* What to work on:
Among the lines of the entries below, count those containing the word "left" and answer with the number only.

(Saved data entries)
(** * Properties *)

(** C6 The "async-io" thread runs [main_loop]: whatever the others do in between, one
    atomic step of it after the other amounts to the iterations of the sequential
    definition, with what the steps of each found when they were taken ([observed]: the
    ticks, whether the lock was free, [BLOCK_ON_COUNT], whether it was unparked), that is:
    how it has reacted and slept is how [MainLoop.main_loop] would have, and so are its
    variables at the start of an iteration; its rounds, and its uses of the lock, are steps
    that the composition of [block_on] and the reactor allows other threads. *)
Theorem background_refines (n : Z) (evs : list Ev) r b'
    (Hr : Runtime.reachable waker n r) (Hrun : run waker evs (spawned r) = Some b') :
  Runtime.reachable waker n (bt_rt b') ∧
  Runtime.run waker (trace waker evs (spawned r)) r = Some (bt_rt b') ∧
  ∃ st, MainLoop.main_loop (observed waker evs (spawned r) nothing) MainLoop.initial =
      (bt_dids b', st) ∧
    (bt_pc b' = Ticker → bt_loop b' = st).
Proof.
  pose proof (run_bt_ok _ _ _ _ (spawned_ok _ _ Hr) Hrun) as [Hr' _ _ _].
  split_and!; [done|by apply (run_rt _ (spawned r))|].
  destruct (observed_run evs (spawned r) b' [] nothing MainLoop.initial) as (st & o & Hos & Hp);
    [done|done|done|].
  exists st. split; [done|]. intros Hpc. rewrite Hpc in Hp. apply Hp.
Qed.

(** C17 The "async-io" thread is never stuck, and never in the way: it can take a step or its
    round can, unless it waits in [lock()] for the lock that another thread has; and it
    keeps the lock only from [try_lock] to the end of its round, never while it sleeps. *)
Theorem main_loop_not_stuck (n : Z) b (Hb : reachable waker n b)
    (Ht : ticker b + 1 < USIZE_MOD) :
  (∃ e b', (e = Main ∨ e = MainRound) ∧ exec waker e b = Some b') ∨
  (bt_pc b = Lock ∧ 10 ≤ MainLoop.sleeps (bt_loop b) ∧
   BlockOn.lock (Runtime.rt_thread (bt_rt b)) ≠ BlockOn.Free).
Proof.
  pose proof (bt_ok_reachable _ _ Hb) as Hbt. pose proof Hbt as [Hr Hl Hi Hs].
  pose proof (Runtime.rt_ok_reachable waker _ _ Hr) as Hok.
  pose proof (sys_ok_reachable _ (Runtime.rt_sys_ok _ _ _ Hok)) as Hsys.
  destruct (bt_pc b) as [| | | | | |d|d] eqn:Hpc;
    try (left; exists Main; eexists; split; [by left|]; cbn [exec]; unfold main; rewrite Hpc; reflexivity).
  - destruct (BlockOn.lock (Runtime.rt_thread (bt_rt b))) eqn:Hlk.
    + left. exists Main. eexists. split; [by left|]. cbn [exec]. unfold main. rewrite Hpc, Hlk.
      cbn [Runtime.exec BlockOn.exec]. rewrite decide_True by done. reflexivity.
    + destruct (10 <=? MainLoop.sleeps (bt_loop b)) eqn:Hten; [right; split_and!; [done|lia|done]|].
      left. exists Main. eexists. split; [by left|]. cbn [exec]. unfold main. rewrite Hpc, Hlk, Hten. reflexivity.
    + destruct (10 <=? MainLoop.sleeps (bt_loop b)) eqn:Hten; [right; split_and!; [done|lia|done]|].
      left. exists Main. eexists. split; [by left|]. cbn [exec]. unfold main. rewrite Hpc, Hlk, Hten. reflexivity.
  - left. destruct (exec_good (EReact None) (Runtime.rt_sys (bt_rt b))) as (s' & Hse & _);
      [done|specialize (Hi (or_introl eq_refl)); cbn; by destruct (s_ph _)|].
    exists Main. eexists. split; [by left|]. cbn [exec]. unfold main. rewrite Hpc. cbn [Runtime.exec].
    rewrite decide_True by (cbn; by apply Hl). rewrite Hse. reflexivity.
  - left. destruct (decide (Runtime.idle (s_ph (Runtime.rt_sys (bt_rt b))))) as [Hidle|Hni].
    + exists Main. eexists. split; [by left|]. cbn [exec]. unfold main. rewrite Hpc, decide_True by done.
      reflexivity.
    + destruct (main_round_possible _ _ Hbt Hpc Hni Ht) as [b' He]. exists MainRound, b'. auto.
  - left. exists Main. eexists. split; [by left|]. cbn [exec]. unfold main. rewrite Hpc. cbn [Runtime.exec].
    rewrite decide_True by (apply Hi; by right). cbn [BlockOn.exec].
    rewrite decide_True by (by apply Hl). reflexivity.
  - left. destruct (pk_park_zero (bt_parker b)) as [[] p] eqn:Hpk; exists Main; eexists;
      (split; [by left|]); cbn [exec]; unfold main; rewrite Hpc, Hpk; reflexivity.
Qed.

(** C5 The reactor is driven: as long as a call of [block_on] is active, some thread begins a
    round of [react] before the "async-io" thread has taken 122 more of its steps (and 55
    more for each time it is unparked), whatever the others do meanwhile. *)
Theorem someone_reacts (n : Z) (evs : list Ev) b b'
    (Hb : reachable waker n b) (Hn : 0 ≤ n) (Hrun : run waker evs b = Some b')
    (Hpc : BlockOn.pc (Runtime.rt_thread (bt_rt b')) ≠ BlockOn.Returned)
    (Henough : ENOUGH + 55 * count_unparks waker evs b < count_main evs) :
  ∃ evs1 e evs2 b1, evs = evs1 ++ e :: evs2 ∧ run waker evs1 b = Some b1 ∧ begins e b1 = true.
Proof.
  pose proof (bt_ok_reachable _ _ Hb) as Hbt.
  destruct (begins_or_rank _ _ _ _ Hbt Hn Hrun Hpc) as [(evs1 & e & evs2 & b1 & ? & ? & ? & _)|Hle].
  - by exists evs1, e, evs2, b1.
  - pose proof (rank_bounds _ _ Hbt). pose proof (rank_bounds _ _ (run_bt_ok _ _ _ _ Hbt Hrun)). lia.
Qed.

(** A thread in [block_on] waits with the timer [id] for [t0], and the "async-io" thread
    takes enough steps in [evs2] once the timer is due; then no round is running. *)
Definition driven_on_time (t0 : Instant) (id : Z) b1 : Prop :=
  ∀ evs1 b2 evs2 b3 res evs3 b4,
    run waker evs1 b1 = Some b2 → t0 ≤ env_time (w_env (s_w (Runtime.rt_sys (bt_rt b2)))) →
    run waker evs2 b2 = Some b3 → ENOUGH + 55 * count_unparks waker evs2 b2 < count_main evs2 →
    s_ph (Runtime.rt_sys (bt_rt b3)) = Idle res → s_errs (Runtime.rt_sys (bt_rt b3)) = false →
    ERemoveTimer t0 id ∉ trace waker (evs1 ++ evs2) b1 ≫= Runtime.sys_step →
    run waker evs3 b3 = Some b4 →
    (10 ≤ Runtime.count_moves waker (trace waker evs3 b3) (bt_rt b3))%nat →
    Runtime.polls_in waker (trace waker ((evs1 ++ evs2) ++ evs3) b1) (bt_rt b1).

* Exercise solution:
11